Poking into Facebook security
Posted on 4 Feb 2010 at 11:32
Davey Winder wonders if it's time Facebook adopted Apple's approval process for apps
Google “site:www.facebook.com/” and it will return around 745 million Facebook profiles containing personal information. If that comes as a surprise to you then it’s probably best to sit down before reading on.
These profiles that show up in Google searches are there by accident, almost certainly because individual users and organisations have posted badges and links to them from other sites. Worse, Facebook profiles are now officially available via Google, and with the default assumption that your discovery is open to “everyone” rather than only friends or friends of friends.
Facebook also informs me that those members under the age of 18 will not have their profiles displayed by Google until they are “no longer minors”, which should be interesting considering so many kids lie about their age on Facebook. If you wish to prevent your Facebook details, including name and profile photo, appearing in Google searches then you’ll have to change your privacy settings which can be accomplished by heading for Settings | Privacy | Search | Public Search Listing, and making sure that the “Create a public search listing” box isn’t checked.
If you don’t mind your Facebook profile being visible to Google in this way, then you might want to at least take a look at the Search Result Content options on the same page, where you can choose what information about you will become visible within that Google search listing (so you could remove your profile picture visibility, for example).
Are you still sitting comfortably? Good, then I’ll continue with another bit of news that’s pretty sure to upset many Facebook fanboys. I appreciate that for many of its users the biggest draw of Facebook is less the fact that you can collect a virtual social circle of friends, and more that you can play incredibly stupid and annoying games with them.

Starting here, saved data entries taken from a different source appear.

(* ===== verification/FloatText.v ===== *)
(** * The text of a float64 in JSON

    [encoding/json] writes a float64 with the fewest digits that read back as
    the same number ([strconv.AppendFloat] with precision -1).  The digits are
    found as in [strconv.roundShortest]: at each decimal position, from the
    left, the number is cut and the first position is taken where the cut
    number, or the next one up, still rounds to the float. *)

From Stdlib Require Import Ascii SpecFloat.
From S2P Require Import Prelude GoFloat GoLib Json JsonWrite GoDecimal.
Import GoFloat GoLib Json JsonWrite GoDecimal.

Module FloatText.

(** ** The shortest digits *)

(** For the float [m * 2 ^ e]: a quarter of its last place, [2 ^ (e - 2)], in
    units of [10 ^ p], as a fraction. *)
Definition unitNum (e p : Z) : Z := 2 ^ Z.max 0 (e - 2) * 10 ^ Z.max 0 (- p).
Definition unitDen (e p : Z) : Z := 2 ^ Z.max 0 (2 - e) * 10 ^ Z.max 0 p.

(** The bounds of what rounds to the float, in quarters of its last place:
    below a power of two the floats are twice as dense. *)
Definition lowerQ (m e : Z) : Z := if (m =? 2 ^ 52) && (-1074 <? e) then 4 * m - 1 else 4 * m - 2.
Definition upperQ (m : Z) : Z := 4 * m + 2.

(** [c * 10 ^ p] rounds to the float: the bounds count when [m] is even. *)
Definition inside (m e p c : Z) : bool :=
  let lo := lowerQ m e * unitNum e p in
  let hi := upperQ m * unitNum e p in
  let x := c * unitDen e p in
  if Z.even m then (lo <=? x) && (x <=? hi) else (lo <? x) && (x <? hi).

(** Rounding at a position: down or up, to the nearer when both are possible. *)
Definition roundAt (m e p : Z) : option Z :=
  let num := 4 * m * unitNum e p in
  let den := unitDen e p in
  let c := num / den in
  match inside m e p c, inside m e p (c + 1) with
  | true, true => Some (divRoundEven num den)
  | true, false => Some c
  | false, true => Some (c + 1)
  | false, false => None
  end.

Fixpoint shortestFrom (fuel : nat) (m e p : Z) : option (Z * Z) :=
  match fuel with
  | O => None
  | S f => match roundAt m e p with Some c => Some (c, p) | None => shortestFrom f m e (p - 1) end
  end.

(** A position left of the first digit, and one at which the float is whole. *)
Definition firstPos (e : Z) : Z := Z.max 0 (e + 55).
Definition lastPos (e : Z) : Z := Z.min 0 (e - 2).

(** The digits [c] and the position [p] of the last one. *)
Definition shortest (m e : Z) : Z * Z :=
  default (0, 0) (shortestFrom (S (Z.to_nat (firstPos e - lastPos e))) m e (firstPos e)).

(** ** The text *)

(** Format 'f'. *)
Definition fixedText (c p : Z) : text :=
  if 0 <=? p then chars (fmt_d (c * 10 ^ p))
  else chars (fmt_d (c / 10 ^ (- p))) ++ "."%char :: chars (fmt_0d (Z.to_nat (- p)) (c mod 10 ^ (- p))).

(** Format 'e', with the leading zero of the exponent removed. *)
Definition expText (c p : Z) : text :=
  match chars (fmt_d c) with
  | [] => []
  | d :: ds =>
      let x := Z.of_nat (length ds) + p in
      d :: match ds with [] => [] | _ => "."%char :: ds end ++
      "e"%char :: (if x <? 0 then "-"%char else "+"%char) :: chars (fmt_d (Z.abs x))
  end.

Definition signText (s : bool) : text := if s then ["-"%char] else [].

Definition f64_abs_small (m : positive) (e : Z) : bool :=
  f64_ltb (S754_finite false m e) (f64_div (f64_of_Z 1) (f64_of_Z 1000000)) ||
  negb (f64_ltb (S754_finite false m e) (f64_of_Z (10 ^ 21))).

(** [floatEncoder]: infinities and NaN are errors. *)
Definition floatText (f : float64) : option text :=
  match f with
  | S754_zero s => Some (chars (if s then "-0" else "0"))
  | S754_infinity _ | S754_nan => None
  | S754_finite s m e =>
      let '(c, p) := shortest (Zpos m) e in
      Some (signText s ++ (if f64_abs_small m e then expText c p else fixedText c p))
  end.

(** The decimal texts of some floats. *)
Example floatText_values :
  (fun f => String.string_of_list_ascii <$> floatText f) <$>
    [f64_div (f64_of_Z 1) (f64_of_Z 3); f64_div (f64_of_Z 1) (f64_of_Z 10); f64_of_Z (-25);
     f64_div (f64_of_Z 1) (f64_of_Z (10 ^ 7)); f64_of_Z (10 ^ 21); f64_div (f64_of_Z 12345) (f64_of_Z 1000);
     f64_of_Z (2 ^ 60); f64_of_Z (2 ^ 70); f64_of_Z 0]
  = Some <$> ["0.3333333333333333"; "0.1"; "-25"; "1e-7"; "1e+21"; "12.345"; "1152921504606847000"; "1.1805916207174113e+21"; "0"]%string.
Proof. vm_compute. reflexivity. Qed.

(** ** What is found rounds to the float *)

Lemma unitNum_pos e p : 0 < unitNum e p.
Proof. unfold unitNum. apply Z.mul_pos_pos; apply Z.pow_pos_nonneg; lia. Qed.

Lemma unitDen_pos e p : 0 < unitDen e p.
Proof. unfold unitDen. apply Z.mul_pos_pos; apply Z.pow_pos_nonneg; lia. Qed.

(** [inside] as bounds: lower and upper, strict for an odd [m]. *)
Definition within (m e p x : Z) : Prop :=
  let strict := if Z.even m then 0 else 1 in
  lowerQ m e * unitNum e p + strict <= x <= upperQ m * unitNum e p - strict.

Lemma inside_within m e p c : inside m e p c = true <-> within m e p (c * unitDen e p).
Proof. unfold inside, within. destruct (Z.even m); lia. Qed.

Lemma inside_between m e p x k : 4 * m * unitNum e p = x -> within m e p k ->
  (forall y, k <= y <= x -> within m e p y) /\ (forall y, x <= y <= k -> within m e p y).
Proof.
  pose proof (unitNum_pos e p). unfold within, lowerQ, upperQ. intros <- Hk.
  split; intros y Hy; destruct (Z.even m), ((m =? 2 ^ 52) && (-1074 <? e)); nia.
Qed.

Lemma roundAt_inside m e p c : roundAt m e p = Some c -> inside m e p c = true.
Proof.
  unfold roundAt. destruct (inside m e p _) eqn:H1, (inside m e p (_ + 1)) eqn:H2; intros; simplify_eq; try done.
  unfold divRoundEven. by case_match.
Qed.

(** Where no rounding is possible no multiple of the unit rounds to the float. *)
Lemma roundAt_None m e p k : roundAt m e p = None -> inside m e p k = false.
Proof.
  unfold roundAt. destruct (inside m e p _) eqn:H1, (inside m e p (_ + 1)) eqn:H2; intros; simplify_eq.
  apply not_true_is_false. intros Hk%inside_within. apply not_true_iff_false in H1, H2.
  rewrite inside_within in H1, H2. pose proof (unitDen_pos e p).
  pose proof (Z.mul_div_le (4 * m * unitNum e p) (unitDen e p)).
  pose proof (Z.mul_succ_div_gt (4 * m * unitNum e p) (unitDen e p)).
  destruct (inside_between m e p _ _ eq_refl Hk) as [Hl Hu]. set (c := _ / _) in *.
  destruct (Z.le_gt_cases k c); [apply H1, Hl|apply H2, Hu]; nia.
Qed.

Lemma shortestFrom_spec f m e : forall p c q, shortestFrom f m e p = Some (c, q) ->
  q <= p /\ inside m e q c = true /\ forall p' k, q < p' <= p -> inside m e p' k = false.
Proof.
  induction f as [|f IH]; intros p c q; simpl; [done|].
  destruct (roundAt m e p) as [c'|] eqn:Hr; intros E; simplify_eq.
  - split_and!; [lia|by apply roundAt_inside|lia].
  - destruct (IH _ _ _ E) as (Hq & Hc & Hn). split_and!; [lia|done|].
    intros p' k Hp. destruct (decide (p' = p)) as [->|]; [by apply roundAt_None|]. apply Hn. lia.
Qed.

(** At the last position the float is a whole number of units. *)
Lemma roundAt_last m e p : p <= lastPos e -> roundAt m e p <> None.
Proof.
  unfold lastPos. intros Hp. assert (exists k, unitNum e p = k * unitDen e p) as [k Hk].
  { unfold unitNum, unitDen. rewrite (Z.max_l 0 p), Z.mul_1_r by lia.
    exists (2 ^ Z.max 0 (e - 2) * (5 ^ (- p) * 2 ^ (- p - Z.max 0 (2 - e)))).
    rewrite (Z.max_r 0 (- p)) by lia. change 10 with (5 * 2). rewrite Z.pow_mul_l, <- !Z.mul_assoc, <- Z.pow_add_r by lia.
    do 4 f_equal. lia. }
  assert (inside m e p (4 * m * unitNum e p / unitDen e p) = true) as Hi; [|unfold roundAt; rewrite Hi; by case_match].
  pose proof (unitDen_pos e p) as Hd. pose proof (unitNum_pos e p). rewrite Hk, Z.mul_assoc, Z.div_mul by lia.
  apply inside_within. unfold within, lowerQ, upperQ. rewrite Hk in *.
  destruct (Z.even m), ((m =? 2 ^ 52) && (-1074 <? e)); nia.
Qed.

Lemma shortestFrom_total f m e : forall p, p - Z.of_nat f < lastPos e -> shortestFrom f m e p <> None \/ (f = 0)%nat.
Proof.
  induction f as [|f IH]; intros p Hp; [by right|left]. simpl. destruct (roundAt m e p) as [c|] eqn:Hr; [done|].
  destruct (IH (p - 1)) as [H| ->]; [lia|done|]. exfalso. apply (roundAt_last m e p); [lia|done].
Qed.

(** The digits found round to the float, and no shorter ones do. *)
Lemma shortest_spec m e c p : shortest m e = (c, p) ->
  p <= firstPos e /\ inside m e p c = true /\ forall p' k, p < p' <= firstPos e -> inside m e p' k = false.
Proof.
  unfold shortest. destruct (shortestFrom _ m e (firstPos e)) as [[c' p']|] eqn:E; simpl; intros; simplify_eq.
  - by eapply shortestFrom_spec.
  - destruct (shortestFrom_total (S (Z.to_nat (firstPos e - lastPos e))) m e (firstPos e)); [unfold firstPos, lastPos; lia|done|done].
Qed.

Lemma shortest_pos m e c p : shortest (Zpos m) e = (c, p) -> 0 < c.
Proof.
  intros (_ & Hi%inside_within & _)%shortest_spec. pose proof (unitNum_pos e p). pose proof (unitDen_pos e p).
  unfold within, lowerQ in Hi. destruct (Z.even (Zpos m)), ((Zpos m =? 2 ^ 52) && (-1074 <? e)); nia.
Qed.

(** ** The text is a number literal *)

Lemma unsign_sign s l e : decimal l -> unsign (signText s ++ l ++ e) = l ++ e.
Proof. destruct s; [done|exact (unsign_decimal l e)]. Qed.

Lemma literal_int s l : decimal l -> scanNumber (signText s ++ l) = Some [].
Proof.
  intros Hl. rewrite <- (app_nil_r l). unfold scanNumber. rewrite unsign_sign by done. by rewrite scanInt_decimal.
Qed.

Lemma literal_frac s l fr e : decimal l -> digits fr -> fr <> [] -> scanExp e = Some [] ->
  match e with [] => True | c :: _ => isDigit c = false end ->
  scanNumber (signText s ++ l ++ "."%char :: fr ++ e) = Some [].
Proof.
  intros Hl Hd Hf He Hc. unfold scanNumber. rewrite unsign_sign, scanInt_decimal by done. cbn [mbind option_bind].
  assert (scanFrac ("."%char :: fr ++ e) = Some e) as ->; [|done]. simpl.
  destruct fr as [|c fr]; [done|]. inversion Hd; subst. simpl. rewrite H1. f_equal. by apply skipDigits_stop.
Qed.

(** The fraction of format 'f'. *)
Lemma fixedText_frac c p : 0 <= c -> p < 0 ->
  digits (chars (fmt_0d (Z.to_nat (- p)) (c mod 10 ^ (- p)))) /\
  length (chars (fmt_0d (Z.to_nat (- p)) (c mod 10 ^ (- p)))) = Z.to_nat (- p) /\
  readDigits (chars (fmt_0d (Z.to_nat (- p)) (c mod 10 ^ (- p)))) = c mod 10 ^ (- p).
Proof.
  intros Hc Hp. apply fmt_0d_digits; [|lia]. rewrite Z2Nat.id by lia. apply Z.mod_pos_bound, Z.pow_pos_nonneg; lia.
Qed.

Lemma fixedText_number s c p : 0 <= c -> scanNumber (signText s ++ fixedText c p) = Some [].
Proof.
  intros Hc. unfold fixedText. destruct (Z.leb_spec 0 p).
  - apply literal_int, fmt_d_decimal. assert (0 < 10 ^ p) by (apply Z.pow_pos_nonneg; lia). nia.
  - destruct (fixedText_frac c p) as (Hd & Hl & _); [done..|].
    rewrite <- (app_nil_r (chars (fmt_0d _ _))). apply literal_frac; try done.
    + apply fmt_d_decimal. apply Z.div_pos; [done|]. apply Z.pow_pos_nonneg; lia.
    + intros Hn. rewrite Hn in Hl. simpl in Hl. lia.
Qed.

Lemma expText_number s c p : 0 <= c -> scanNumber (signText s ++ expText c p) = Some [].
Proof.
  intros Hc. unfold expText. destruct (fmt_d_decimal c Hc) as [[Hd Hz] _].
  destruct (chars (fmt_d c)) as [|d ds]; [done|]. inversion Hd as [|? ? Hd1 Hds]; subst.
  set (x := Z.of_nat (length ds) + p).
  assert (scanExp ("e"%char :: (if x <? 0 then "-"%char else "+"%char) :: chars (fmt_d (Z.abs x))) = Some []) as He.
  { destruct (fmt_d_decimal (Z.abs x)) as [[Hx Hn] _]; [lia|]. destruct (x <? 0); simpl; apply digits1_digits; try done;
      by intros E; rewrite E in Hn. }
  assert (decimal [d]) as Hdec by (split; [by repeat constructor|done]).
  destruct ds as [|d' ds].
  - change (d :: [] ++ ?l) with ([d] ++ l). unfold scanNumber. rewrite unsign_sign, scanInt_decimal by done.
    cbn [mbind option_bind]. exact He.
  - by apply (literal_frac s [d] (d' :: ds)).
Qed.

Lemma floatText_number f t : floatText f = Some t -> isNumber t = true.
Proof.
  intros H. apply bool_decide_eq_true. destruct f as [[]| | |s m e]; unfold floatText in H; simplify_eq; [done..|].
  destruct (shortest (Zpos m) e) as [c p] eqn:Hs. pose proof (shortest_pos _ _ _ _ Hs).
  destruct (f64_abs_small m e); simplify_eq; [apply expText_number|apply fixedText_number]; lia.
Qed.

End FloatText.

It was the endless proliferation of these puerile applications that was largely responsible for driving me away from Facebook – the never-ending stream of invites to join someone in a game of virtual Scrabble, or discovering that if online friendship were measured in dollars I’d be worth $12.50 to one friend and $100 to another.
There has certainly been some of this “dumbass game creep” on Twitter too, most notably that Mafia Family nonsense with Direct Message invites to join the pretend crime family of some loser with too much time on his or her hands and not enough real-world friends. But at least Twitter remains application-free for now.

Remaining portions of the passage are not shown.